Work instructions — Could you write out each of the records below exactly?

Supplied material —
....................

(** * Data-quality audit: response validation, check execution, summary

    A shallow embedding of the generation/execution pipeline of
    [data_quality_audit]:

    - [bedrock_client.py]:  [BedrockClient._parse_response]
    - [redshift_client.py]: [RedshiftClient.format_defect_examples],
      [execute_query]
    - [test_executor.py]:   [TestExecutor.execute_tests],
      [_execute_single_test], [_generate_notes], [get_summary]
    - [dbt_parser.py]:      [DBTParser.list_mart_models]
    - [csv_writer.py]:      [CSVWriter.write_report],
      [write_summary_report]
    - [main.py]:            [main]
    - [config.py]:          [MAX_DEFECT_EXAMPLES], [MART_MODELS]

    Python values decoded from JSON are kept as a tagged union, exceptions
    are values of an error monad, and the warehouse and the clock are an
    explicit world that is threaded through every call.  Calls to [logger]
    have no effect on any returned value and are left out. *)

From Stdlib Require Import ZArith List String Ascii Bool Lia.
From Stdlib Require Import Numbers.DecimalString.
From Stdlib Require Import Sorting.Permutation Sorting.Sorted.
Import ListNotations.

Local Open Scope string_scope.
Local Open Scope list_scope.
Local Open Scope Z_scope.

(* ================================================================= *)
(** ** Python primitives *)

Module Py.

(** Classes of the exceptions that occur; all derive from [Exception],
    so every one of them is caught by [except Exception]. *)
Inductive exn_class : Type :=
| ValueError
| TypeError
| KeyError
| AttributeError
| JSONDecodeError
| DatabaseError.

(** An exception instance; [exn_str e] is what [str(e)] gives. *)
Record exn : Type := Exn { exn_cls : exn_class; exn_str : string }.

(** Outcome of a call that may raise. *)
Inductive result (A : Type) : Type :=
| Ok (a : A)
| Raise (e : exn).
Arguments Ok {A} a.
Arguments Raise {A} e.

Definition bind {A B : Type} (m : result A) (k : A -> result B) : result B :=
  match m with
  | Ok a => k a
  | Raise e => Raise e
  end.

(** Values produced by [json.loads]. A float keeps its literal text. *)
#[warnings="-register-all"]
Inductive json : Type :=
| JNull
| JBool (b : bool)
| JInt (n : Z)
| JFloat (literal : string)
| JStr (s : string)
| JArr (elems : list json)
| JObj (items : list (string * json)).

(** [type(v).__name__] *)
Definition type_name (v : json) : string :=
  match v with
  | JNull => "NoneType"
  | JBool _ => "bool"
  | JInt _ => "int"
  | JFloat _ => "float"
  | JStr _ => "str"
  | JArr _ => "list"
  | JObj _ => "dict"
  end.

(** [v == s] for a string literal [s]. *)
Definition eq_str (v : json) (s : string) : bool :=
  match v with
  | JStr t => String.eqb t s
  | _ => false
  end.

(** [d.get]-style search of a dict's items, kept in insertion order. *)
Fixpoint assoc (k : string) (items : list (string * json)) : option json :=
  match items with
  | [] => None
  | (k', v) :: rest => if String.eqb k' k then Some v else assoc k rest
  end.

(** [str(n)] for an integer. *)
Definition str_of_int (n : Z) : string :=
  NilEmpty.string_of_int (Z.to_int n).

(** [sub in s] for strings. *)
Definition str_contains (sub s : string) : bool :=
  match String.index 0 sub s with
  | Some _ => true
  | None => false
  end.

(** [key in v]: key membership for a dict, element membership for a list,
    substring test for a string; any other value is not iterable. *)
Definition contains (key : string) (v : json) : result bool :=
  match v with
  | JObj items =>
      Ok (match assoc key items with Some _ => true | None => false end)
  | JArr elems => Ok (existsb (fun x => eq_str x key) elems)
  | JStr s => Ok (str_contains key s)
  | _ => Raise (Exn TypeError
                  ("argument of type '" ++ type_name v ++ "' is not iterable"))
  end.

(** [v[key]] for a string key. *)
Definition getitem (v : json) (key : string) : result json :=
  match v with
  | JObj items =>
      match assoc key items with
      | Some x => Ok x
      | None => Raise (Exn KeyError ("'" ++ key ++ "'"))
      end
  | JStr _ => Raise (Exn TypeError "string indices must be integers, not 'str'")
  | JArr _ =>
      Raise (Exn TypeError "list indices must be integers or slices, not str")
  | _ => Raise (Exn TypeError
                  ("'" ++ type_name v ++ "' object is not subscriptable"))
  end.

(** Index of the first occurrence of [c], counting from [i]. *)
Fixpoint find_from (c : ascii) (s : string) (i : nat) : option nat :=
  match s with
  | EmptyString => None
  | String a rest =>
      if Ascii.eqb a c then Some i else find_from c rest (S i)
  end.

(** Index of the last occurrence of [c], counting from [i]. *)
Fixpoint rfind_from (c : ascii) (s : string) (i : nat) : option nat :=
  match s with
  | EmptyString => None
  | String a rest =>
      match rfind_from c rest (S i) with
      | Some j => Some j
      | None => if Ascii.eqb a c then Some i else None
      end
  end.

....................

The completed task —
(** * Data-quality audit: response validation, check execution, summary

    A shallow embedding of the generation/execution pipeline of
    [data_quality_audit]:

    - [bedrock_client.py]:  [BedrockClient._parse_response]
    - [redshift_client.py]: [RedshiftClient.format_defect_examples],
      [execute_query]
    - [test_executor.py]:   [TestExecutor.execute_tests],
      [_execute_single_test], [_generate_notes], [get_summary]
    - [dbt_parser.py]:      [DBTParser.list_mart_models]
    - [csv_writer.py]:      [CSVWriter.write_report],
      [write_summary_report]
    - [main.py]:            [main]
    - [config.py]:          [MAX_DEFECT_EXAMPLES], [MART_MODELS]

    Python values decoded from JSON are kept as a tagged union, exceptions
    are values of an error monad, and the warehouse and the clock are an
    explicit world that is threaded through every call.  Calls to [logger]
    have no effect on any returned value and are left out. *)

From Stdlib Require Import ZArith List String Ascii Bool Lia.
From Stdlib Require Import Numbers.DecimalString.
From Stdlib Require Import Sorting.Permutation Sorting.Sorted.
Import ListNotations.

Local Open Scope string_scope.
Local Open Scope list_scope.
Local Open Scope Z_scope.

(* ================================================================= *)
(** ** Python primitives *)

Module Py.

(** Classes of the exceptions that occur; all derive from [Exception],
    so every one of them is caught by [except Exception]. *)
Inductive exn_class : Type :=
| ValueError
| TypeError
| KeyError
| AttributeError
| JSONDecodeError
| DatabaseError.

(** An exception instance; [exn_str e] is what [str(e)] gives. *)
Record exn : Type := Exn { exn_cls : exn_class; exn_str : string }.

(** Outcome of a call that may raise. *)
Inductive result (A : Type) : Type :=
| Ok (a : A)
| Raise (e : exn).
Arguments Ok {A} a.
Arguments Raise {A} e.

Definition bind {A B : Type} (m : result A) (k : A -> result B) : result B :=
  match m with
  | Ok a => k a
  | Raise e => Raise e
  end.

(** Values produced by [json.loads]. A float keeps its literal text. *)
#[warnings="-register-all"]
Inductive json : Type :=
| JNull
| JBool (b : bool)
| JInt (n : Z)
| JFloat (literal : string)
| JStr (s : string)
| JArr (elems : list json)
| JObj (items : list (string * json)).

(** [type(v).__name__] *)
Definition type_name (v : json) : string :=
  match v with
  | JNull => "NoneType"
  | JBool _ => "bool"
  | JInt _ => "int"
  | JFloat _ => "float"
  | JStr _ => "str"
  | JArr _ => "list"
  | JObj _ => "dict"
  end.

(** [v == s] for a string literal [s]. *)
Definition eq_str (v : json) (s : string) : bool :=
  match v with
  | JStr t => String.eqb t s
  | _ => false
  end.

(** [d.get]-style search of a dict's items, kept in insertion order. *)
Fixpoint assoc (k : string) (items : list (string * json)) : option json :=
  match items with
  | [] => None
  | (k', v) :: rest => if String.eqb k' k then Some v else assoc k rest
  end.

(** [str(n)] for an integer. *)
Definition str_of_int (n : Z) : string :=
  NilEmpty.string_of_int (Z.to_int n).

(** [sub in s] for strings. *)
Definition str_contains (sub s : string) : bool :=
  match String.index 0 sub s with
  | Some _ => true
  | None => false
  end.

(** [key in v]: key membership for a dict, element membership for a list,
    substring test for a string; any other value is not iterable. *)
Definition contains (key : string) (v : json) : result bool :=
  match v with
  | JObj items =>
      Ok (match assoc key items with Some _ => true | None => false end)
  | JArr elems => Ok (existsb (fun x => eq_str x key) elems)
  | JStr s => Ok (str_contains key s)
  | _ => Raise (Exn TypeError
                  ("argument of type '" ++ type_name v ++ "' is not iterable"))
  end.

(** [v[key]] for a string key. *)
Definition getitem (v : json) (key : string) : result json :=
  match v with
  | JObj items =>
      match assoc key items with
      | Some x => Ok x
      | None => Raise (Exn KeyError ("'" ++ key ++ "'"))
      end
  | JStr _ => Raise (Exn TypeError "string indices must be integers, not 'str'")
  | JArr _ =>
      Raise (Exn TypeError "list indices must be integers or slices, not str")
  | _ => Raise (Exn TypeError
                  ("'" ++ type_name v ++ "' object is not subscriptable"))
  end.

(** Index of the first occurrence of [c], counting from [i]. *)
Fixpoint find_from (c : ascii) (s : string) (i : nat) : option nat :=
  match s with
  | EmptyString => None
  | String a rest =>
      if Ascii.eqb a c then Some i else find_from c rest (S i)
  end.

(** Index of the last occurrence of [c], counting from [i]. *)
Fixpoint rfind_from (c : ascii) (s : string) (i : nat) : option nat :=
  match s with
  | EmptyString => None
  | String a rest =>
      match rfind_from c rest (S i) with
      | Some j => Some j
      | None => if Ascii.eqb a c then Some i else None
      end
  end.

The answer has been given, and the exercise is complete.